1.4CCK-8法检测细胞增殖活力 将未转染RT-4细胞、转染RT-4细胞分别接种96孔板，根据1.3分组给予对应剂量的JQ1处理，孵育24、48、72 h时，用含10% CCK-8试剂的培养液替换原培养液，孵育2 h后，在450 nm处测量所有样品的光密度(OD)。

1.5集落形成实验检测细胞克隆能力 收集各组细胞并清洗，以1×103个/孔接种6孔板，培养14～16 d直到出现细胞集落，用70%乙醇固定细胞集落，然后用结晶紫溶液染色。计数50个以上细胞的集落数表示为克隆形成数。

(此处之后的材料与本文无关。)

Lemma install_guards_witness :
  (Js.inherited "ghost" = false ∧ Js.inherited "echo-bot" = false) ∧
  ((handle 0 (InstallBot "ghost") ghost_disk).2 = Send 200 "Install process started." ∧
   npm_installs (handle 0 (InstallBot "ghost") ghost_disk).1
   = npm_installs ghost_disk ++ ["ghost"] ∧
   runningBots (handle 0 (InstallBot "ghost") ghost_disk).1 = runningBots ghost_disk) ∧
  ((handle 0 (InstallBot "echo-bot") echo_running).2
   = Send 400 "Bot is running. Stop it first." ∧
   (handle 0 (InstallBot "echo-bot") echo_running).1 = echo_running).
Proof.
  assert (Js.inherited "ghost" = false) as Hg by (vm_compute; reflexivity).
  assert (Js.inherited "echo-bot" = false) as He by (vm_compute; reflexivity).
  split; [by split|]. split.
  - destruct (install_guards 0 ghost_disk "ghost" Hg)
      as (Hrb & _ & _ & Hiff & Hok & _).
    assert ((handle 0 (InstallBot "ghost") ghost_disk).2
            = Send 200 "Install process started.") as Hr.
    { apply Hiff. split; vm_compute; reflexivity. }
    split; [exact Hr|]. split; [exact (proj1 (Hok Hr))|exact Hrb].
  - split; [vm_compute; reflexivity|].
    destruct (install_guards 0 echo_running "echo-bot" He) as (_ & _ & _ & _ & _ & Hno).
    apply Hno. vm_compute. discriminate.
Defined.

(** ** Start, further *)

(** X18. A start request either is refused (400 or 404) and leaves the
    state as it was, or spawns exactly one child: the children so far are
    untouched, the new child runs the script [getMainScript] found in the
    unit's directory, has not exited, carries the one cleanup listener, and
    the unit's entry points at it. *)
Theorem start_all_or_nothing depth s U s' r :
  handle depth (StartBot U) s = (s', r) →
  (s' = s ∧ (r = Send 400 "Bot is already running." ∨
             r = Send 404 "Bot main script not found.")) ∨
  (r = Send 200 "Bot started" ∧
   length (children s') = S (length (children s)) ∧
   (∀ pid, pid < length (children s) → children s' !! pid = children s !! pid) ∧
   runningBots s' = <[U:=length (children s)]> (runningBots s) ∧
   bots_json s' = bots_json s ∧ bots_dir s' = bots_dir s ∧
   ∃ p, children s' !! length (children s) = Some p ∧
        getMainScript (bots_dir s !! U) = Some (p_script p) ∧
        p_cwd p = U ∧ p_exited p = false ∧ p_kills p = 0 ∧
        p_close p = [StartCleanup U]).
Proof.
  rewrite handle_start. unfold api_start.
  destruct (Js.has (runningBots s) U); [intros [= <- <-]; left; eauto|].
  destruct (getMainScript (bots_dir s !! U)) as [script|];
    [|intros [= <- <-]; left; eauto].
  intros [= <- <-]. right. split; [done|]. simpl.
  split; [rewrite length_alter, length_app; simpl; lia|].
  split.
  { intros pid Hpid. rewrite list_lookup_alter_ne by lia. by apply lookup_app_l. }
  split; [done|]. split; [done|]. split; [done|].
  eexists. split; [by rewrite list_lookup_alter_eq, list_lookup_middle|]. done.
Qed.

Lemma start_all_or_nothing_witness :
  handle 0 (StartBot "echo-bot") echo_uploaded
  = (echo_running, Send 200 "Bot started") ∧
  length (children echo_running) = S (length (children echo_uploaded)) ∧
  runningBots echo_running
  = <["echo-bot":=length (children echo_uploaded)]> (runningBots echo_uploaded).
Proof.
  assert (handle 0 (StartBot "echo-bot") echo_uploaded
          = (echo_running, Send 200 "Bot started")) as H by (vm_compute; reflexivity).
  split; [exact H|].
  destruct (start_all_or_nothing 0 echo_uploaded "echo-bot" _ _ H)
    as [[_ [Hr|Hr]]|(_ & Hlen & _ & Hrb & _)]; [discriminate Hr|discriminate Hr|].
  by split.
Defined.

(** X19. [getMainScript] prefers a non-empty [main] of a package.json that
    parses to anything in the directory; without one (no package.json, one
    that does not parse, no [main] or an empty one) it takes index.js if the
    directory has it, else bot.js if the directory has it, else nothing. *)
Theorem getMainScript_order (botPath : option dir) :
  (∀ main, manifest_main botPath = Some main → main ≠ EmptyString →
           getMainScript botPath = Some main) ∧
  ((∀ main, manifest_main botPath = Some main → main = EmptyString) →
   getMainScript botPath =
   if Fs.existsSync botPath "index.js" then Some "index.js"
   else if Fs.existsSync botPath "bot.js" then Some "bot.js"
   else None).
Proof.
  split.
  - intros main Hmain Hne. apply truthy_nonempty in Hne.
    unfold getMainScript. rewrite Hmain, Hne.
    assert (Fs.existsSync botPath "package.json" = true) as ->; [|done].
    unfold manifest_main, Fs.existsSync in *.
    destruct botPath as [d|]; [|done]. by destruct (d !! "package.json").
  - intros Hnone. unfold getMainScript.
    destruct (Fs.existsSync botPath "package.json"); [|done].
    destruct (manifest_main botPath) as [main|]; [|done].
    destruct (Js.truthy main) eqn:Htruthy; [|done].
    apply truthy_nonempty in Htruthy. by destruct (Htruthy (Hnone _ eq_refl)).
Qed.

Lemma getMainScript_order_witness :
  (manifest_main (Some ghost_dir) = Some "missing.js" ∧
   getMainScript (Some ghost_dir) = Some "missing.js") ∧
  ((∀ main, manifest_main (Some plain_dir) = Some main → main = EmptyString) ∧
   getMainScript (Some plain_dir) = Some "index.js").
Proof.
  split.
  - split; [vm_compute; reflexivity|].
    apply (proj1 (getMainScript_order (Some ghost_dir)) "missing.js");
      [vm_compute; reflexivity|discriminate].
  - assert (∀ main, manifest_main (Some plain_dir) = Some main → main = EmptyString)
      as H by (intros main; vm_compute; discriminate).
    split; [exact H|].
    exact (proj2 (getMainScript_order (Some plain_dir)) H).
Defined.

(** ** Names inherited from Object.prototype *)

(** X20. At every reachable state a name inherited from Object.prototype
    (constructor, toString, __proto__, ...) stands for no unit and cannot
    become one: the listing does not have it, start, install and delete
    answer that it is running, stop and restart throw, an upload under that
    name fails with 500 and all of them leave the tables and directories as
    they were, while its variables are answered with an empty mapping. *)
Theorem inherited_name_is_no_unit depth s N :
  reachable s → Js.inherited N = true →
  (N ∉ (api_bots s).*1) ∧
  runningBots s !! N = None ∧
  handle depth (StartBot N) s = (s, Send 400 "Bot is already running.") ∧
  handle depth (InstallBot N) s = (s, Send 400 "Bot is running. Stop it first.") ∧
  handle depth (DeleteBot N) s = (s, Send 400 "Bot is running. Stop it first.") ∧
  (∃ e, handle depth (StopBot N) s = (s, Uncaught e)) ∧
  (∃ e, handle depth (RestartBot N) s = (s, Uncaught e)) ∧
  (∀ archive,
     (handle depth (UploadBot (Some (Upload N archive))) s).2
     = Send 500 "Error processing upload." ∧
     tables (handle depth (UploadBot (Some (Upload N archive))) s).1 = tables s ∧
     shape (handle depth (UploadBot (Some (Upload N archive))) s).1 = shape s ∧
     bots_dir (handle depth (UploadBot (Some (Upload N archive))) s).1 = bots_dir s) ∧
  api_env_get N s = JsonEnv ∅.
Proof.
  intros Hs Hname. destruct (reachable_names s Hs) as [Hrb Hdb].
  assert (runningBots s !! N = None) as Hnone.
  { destruct (runningBots s !! N) as [pid|] eqn:H; [|done].
    apply Hrb in H. congruence. }
  assert (bots_json s !! N = None) as Hunreg.
  { destruct (bots_json s !! N) as [env|] eqn:H; [|done].
    apply Hdb in H as [H _]. congruence. }
  assert (Js.has (runningBots s) N = true) as Hhas
    by (unfold Js.has; by rewrite Hnone).
  split; [rewrite elem_of_listing_names, Hunreg; by intros [? ?]|].
  split; [done|].
  split; [rewrite handle_start; unfold api_start; by rewrite Hhas|].
  split; [rewrite handle_install; unfold api_install; by rewrite Hhas|].
  split; [rewrite handle_delete; unfold api_delete; by rewrite Hhas|].
  split; [rewrite handle_stop; unfold api_stop; rewrite Hhas, Hnone; simpl; eauto|].
  split.
  { destruct depth; simpl; rewrite Hhas, Hnone; eauto. }
  split.
  { intros archive. rewrite handle_upload. unfold api_upload, stop_for_upgrade.
    simpl. by rewrite Hhas, Hnone. }
  unfold api_env_get. by rewrite Hunreg, Hname.
Qed.

Lemma inherited_name_is_no_unit_witness :
  (reachable echo_running ∧ Js.inherited "constructor" = true) ∧
  handle 0 (StartBot "constructor") echo_running
  = (echo_running, Send 400 "Bot is already running.") ∧
  (handle 0 (UploadBot (Some (Upload "constructor" (Some echo_archive)))) echo_running).2
  = Send 500 "Error processing upload.".
Proof.
  assert (Js.inherited "constructor" = true) as H by (vm_compute; reflexivity).
  split; [split; [apply echo_running_reachable|exact H]|].
  destruct (inherited_name_is_no_unit 0 echo_running "constructor"
              echo_running_reachable H)
    as (_ & _ & Hstart & _ & _ & _ & _ & Hupload & _).
  split; [exact Hstart|]. apply (Hupload (Some echo_archive)).
Defined.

1.6流式细胞术检测细胞凋亡率 收集各组细胞并清洗，用Annexin V-FITC/碘化丙啶凋亡检测试剂盒检测细胞凋亡。染色后，所有标本立即在FACSort流式细胞仪上进行检测，用Cell Quest3.0软件分析数据。

1.7Western印迹法检测PI3K/AKT通路和凋亡相关蛋白表达 收集各组细胞并清洗，将RIPA裂解液加入沉淀中，超声破碎细胞，离心吸取上清，获得蛋白样品。根据蛋白浓度，将蛋白样品与上样缓冲液混合沸水孵育5 min，使蛋白质变性。加样后进行十二烷基硫酸钠-聚丙烯酰胺凝胶电泳(SDS-PAGE)(80 V，30 min；100 V 60 min)，恒定电流转膜(220 mA，60 min)，然后将膜放入含5%脱脂牛奶中封闭1 h。按照抗体说明书稀释一抗和二抗，在室温下分别孵育膜2 h。滴适量电化学发光(ECL)液于膜上，用凝胶成像仪曝光，通过Image J软件采集图像，计算目的条带相对于内参β-actin的灰度值。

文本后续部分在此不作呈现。